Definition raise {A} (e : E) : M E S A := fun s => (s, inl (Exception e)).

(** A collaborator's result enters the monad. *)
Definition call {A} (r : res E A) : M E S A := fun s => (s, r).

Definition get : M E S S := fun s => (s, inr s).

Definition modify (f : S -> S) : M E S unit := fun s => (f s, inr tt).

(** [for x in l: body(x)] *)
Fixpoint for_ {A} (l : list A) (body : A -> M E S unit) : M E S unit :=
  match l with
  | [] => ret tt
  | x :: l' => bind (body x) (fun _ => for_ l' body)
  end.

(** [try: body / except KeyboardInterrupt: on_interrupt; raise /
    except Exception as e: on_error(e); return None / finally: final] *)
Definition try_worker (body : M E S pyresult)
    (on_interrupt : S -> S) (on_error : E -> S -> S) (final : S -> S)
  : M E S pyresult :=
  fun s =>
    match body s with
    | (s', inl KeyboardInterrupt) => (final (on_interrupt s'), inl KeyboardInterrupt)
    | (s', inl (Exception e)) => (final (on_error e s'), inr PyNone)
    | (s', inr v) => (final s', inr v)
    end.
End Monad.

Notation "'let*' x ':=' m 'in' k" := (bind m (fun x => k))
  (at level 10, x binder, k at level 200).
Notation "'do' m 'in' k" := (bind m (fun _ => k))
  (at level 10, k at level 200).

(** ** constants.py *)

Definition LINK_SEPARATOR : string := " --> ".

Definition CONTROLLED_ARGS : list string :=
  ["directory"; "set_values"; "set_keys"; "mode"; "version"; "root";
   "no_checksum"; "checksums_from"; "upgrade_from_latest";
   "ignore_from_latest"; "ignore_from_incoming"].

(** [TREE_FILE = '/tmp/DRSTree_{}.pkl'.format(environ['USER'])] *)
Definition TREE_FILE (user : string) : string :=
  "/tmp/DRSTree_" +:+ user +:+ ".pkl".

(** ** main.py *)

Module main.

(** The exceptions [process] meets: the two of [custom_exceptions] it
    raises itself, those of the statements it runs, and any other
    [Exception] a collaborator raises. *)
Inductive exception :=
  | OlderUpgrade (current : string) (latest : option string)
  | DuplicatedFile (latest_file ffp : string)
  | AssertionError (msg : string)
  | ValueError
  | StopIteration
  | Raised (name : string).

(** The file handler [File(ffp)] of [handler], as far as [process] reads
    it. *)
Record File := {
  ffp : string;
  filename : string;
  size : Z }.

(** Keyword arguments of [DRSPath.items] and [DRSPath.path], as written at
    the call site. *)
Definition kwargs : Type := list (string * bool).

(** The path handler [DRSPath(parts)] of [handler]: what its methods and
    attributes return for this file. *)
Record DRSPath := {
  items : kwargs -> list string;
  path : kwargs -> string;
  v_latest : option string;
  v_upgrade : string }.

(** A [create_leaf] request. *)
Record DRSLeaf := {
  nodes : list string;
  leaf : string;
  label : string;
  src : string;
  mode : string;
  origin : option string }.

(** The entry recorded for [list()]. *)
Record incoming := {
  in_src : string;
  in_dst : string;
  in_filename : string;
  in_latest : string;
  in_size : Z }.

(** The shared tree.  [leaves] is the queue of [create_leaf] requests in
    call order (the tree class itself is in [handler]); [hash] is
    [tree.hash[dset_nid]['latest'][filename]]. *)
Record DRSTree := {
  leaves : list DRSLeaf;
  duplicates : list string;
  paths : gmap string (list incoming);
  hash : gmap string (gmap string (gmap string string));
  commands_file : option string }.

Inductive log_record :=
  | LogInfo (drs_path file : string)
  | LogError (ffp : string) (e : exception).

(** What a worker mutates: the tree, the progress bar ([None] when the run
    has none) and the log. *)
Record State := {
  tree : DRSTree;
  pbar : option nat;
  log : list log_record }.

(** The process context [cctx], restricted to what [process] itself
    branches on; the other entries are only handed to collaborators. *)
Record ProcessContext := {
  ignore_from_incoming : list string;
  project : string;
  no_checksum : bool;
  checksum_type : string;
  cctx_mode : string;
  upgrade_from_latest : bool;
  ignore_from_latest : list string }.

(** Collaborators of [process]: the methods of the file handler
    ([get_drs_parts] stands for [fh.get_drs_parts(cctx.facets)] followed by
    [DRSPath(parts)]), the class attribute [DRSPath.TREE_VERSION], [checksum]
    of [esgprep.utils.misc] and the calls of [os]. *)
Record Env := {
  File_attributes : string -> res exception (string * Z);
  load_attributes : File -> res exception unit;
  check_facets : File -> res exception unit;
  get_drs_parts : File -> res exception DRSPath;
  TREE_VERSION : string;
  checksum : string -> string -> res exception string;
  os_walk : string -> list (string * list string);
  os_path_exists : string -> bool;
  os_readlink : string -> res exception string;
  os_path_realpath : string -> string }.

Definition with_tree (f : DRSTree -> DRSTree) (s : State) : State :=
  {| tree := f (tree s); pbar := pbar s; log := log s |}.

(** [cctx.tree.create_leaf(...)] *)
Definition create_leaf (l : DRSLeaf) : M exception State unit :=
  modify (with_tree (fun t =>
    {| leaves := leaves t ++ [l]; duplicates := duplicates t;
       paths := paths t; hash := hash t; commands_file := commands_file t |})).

Exercise requirements | The records need to be copied exactly, with no line left out.

Response |
Definition raise {A} (e : E) : M E S A := fun s => (s, inl (Exception e)).

(** A collaborator's result enters the monad. *)
Definition call {A} (r : res E A) : M E S A := fun s => (s, r).

Definition get : M E S S := fun s => (s, inr s).

Definition modify (f : S -> S) : M E S unit := fun s => (f s, inr tt).

(** [for x in l: body(x)] *)
Fixpoint for_ {A} (l : list A) (body : A -> M E S unit) : M E S unit :=
  match l with
  | [] => ret tt
  | x :: l' => bind (body x) (fun _ => for_ l' body)
  end.

(** [try: body / except KeyboardInterrupt: on_interrupt; raise /
    except Exception as e: on_error(e); return None / finally: final] *)
Definition try_worker (body : M E S pyresult)
    (on_interrupt : S -> S) (on_error : E -> S -> S) (final : S -> S)
  : M E S pyresult :=
  fun s =>
    match body s with
    | (s', inl KeyboardInterrupt) => (final (on_interrupt s'), inl KeyboardInterrupt)
    | (s', inl (Exception e)) => (final (on_error e s'), inr PyNone)
    | (s', inr v) => (final s', inr v)
    end.
End Monad.

Notation "'let*' x ':=' m 'in' k" := (bind m (fun x => k))
  (at level 10, x binder, k at level 200).
Notation "'do' m 'in' k" := (bind m (fun _ => k))
  (at level 10, k at level 200).

(** ** constants.py *)

Definition LINK_SEPARATOR : string := " --> ".

Definition CONTROLLED_ARGS : list string :=
  ["directory"; "set_values"; "set_keys"; "mode"; "version"; "root";
   "no_checksum"; "checksums_from"; "upgrade_from_latest";
   "ignore_from_latest"; "ignore_from_incoming"].

(** [TREE_FILE = '/tmp/DRSTree_{}.pkl'.format(environ['USER'])] *)
Definition TREE_FILE (user : string) : string :=
  "/tmp/DRSTree_" +:+ user +:+ ".pkl".

(** ** main.py *)

Module main.

(** The exceptions [process] meets: the two of [custom_exceptions] it
    raises itself, those of the statements it runs, and any other
    [Exception] a collaborator raises. *)
Inductive exception :=
  | OlderUpgrade (current : string) (latest : option string)
  | DuplicatedFile (latest_file ffp : string)
  | AssertionError (msg : string)
  | ValueError
  | StopIteration
  | Raised (name : string).

(** The file handler [File(ffp)] of [handler], as far as [process] reads
    it. *)
Record File := {
  ffp : string;
  filename : string;
  size : Z }.

(** Keyword arguments of [DRSPath.items] and [DRSPath.path], as written at
    the call site. *)
Definition kwargs : Type := list (string * bool).

(** The path handler [DRSPath(parts)] of [handler]: what its methods and
    attributes return for this file. *)
Record DRSPath := {
  items : kwargs -> list string;
  path : kwargs -> string;
  v_latest : option string;
  v_upgrade : string }.

(** A [create_leaf] request. *)
Record DRSLeaf := {
  nodes : list string;
  leaf : string;
  label : string;
  src : string;
  mode : string;
  origin : option string }.

(** The entry recorded for [list()]. *)
Record incoming := {
  in_src : string;
  in_dst : string;
  in_filename : string;
  in_latest : string;
  in_size : Z }.

(** The shared tree.  [leaves] is the queue of [create_leaf] requests in
    call order (the tree class itself is in [handler]); [hash] is
    [tree.hash[dset_nid]['latest'][filename]]. *)
Record DRSTree := {
  leaves : list DRSLeaf;
  duplicates : list string;
  paths : gmap string (list incoming);
  hash : gmap string (gmap string (gmap string string));
  commands_file : option string }.

Inductive log_record :=
  | LogInfo (drs_path file : string)
  | LogError (ffp : string) (e : exception).

(** What a worker mutates: the tree, the progress bar ([None] when the run
    has none) and the log. *)
Record State := {
  tree : DRSTree;
  pbar : option nat;
  log : list log_record }.

(** The process context [cctx], restricted to what [process] itself
    branches on; the other entries are only handed to collaborators. *)
Record ProcessContext := {
  ignore_from_incoming : list string;
  project : string;
  no_checksum : bool;
  checksum_type : string;
  cctx_mode : string;
  upgrade_from_latest : bool;
  ignore_from_latest : list string }.

(** Collaborators of [process]: the methods of the file handler
    ([get_drs_parts] stands for [fh.get_drs_parts(cctx.facets)] followed by
    [DRSPath(parts)]), the class attribute [DRSPath.TREE_VERSION], [checksum]
    of [esgprep.utils.misc] and the calls of [os]. *)
Record Env := {
  File_attributes : string -> res exception (string * Z);
  load_attributes : File -> res exception unit;
  check_facets : File -> res exception unit;
  get_drs_parts : File -> res exception DRSPath;
  TREE_VERSION : string;
  checksum : string -> string -> res exception string;
  os_walk : string -> list (string * list string);
  os_path_exists : string -> bool;
  os_readlink : string -> res exception string;
  os_path_realpath : string -> string }.

Definition with_tree (f : DRSTree -> DRSTree) (s : State) : State :=
  {| tree := f (tree s); pbar := pbar s; log := log s |}.

(** [cctx.tree.create_leaf(...)] *)
Definition create_leaf (l : DRSLeaf) : M exception State unit :=
  modify (with_tree (fun t =>
    {| leaves := leaves t ++ [l]; duplicates := duplicates t;
       paths := paths t; hash := hash t; commands_file := commands_file t |})).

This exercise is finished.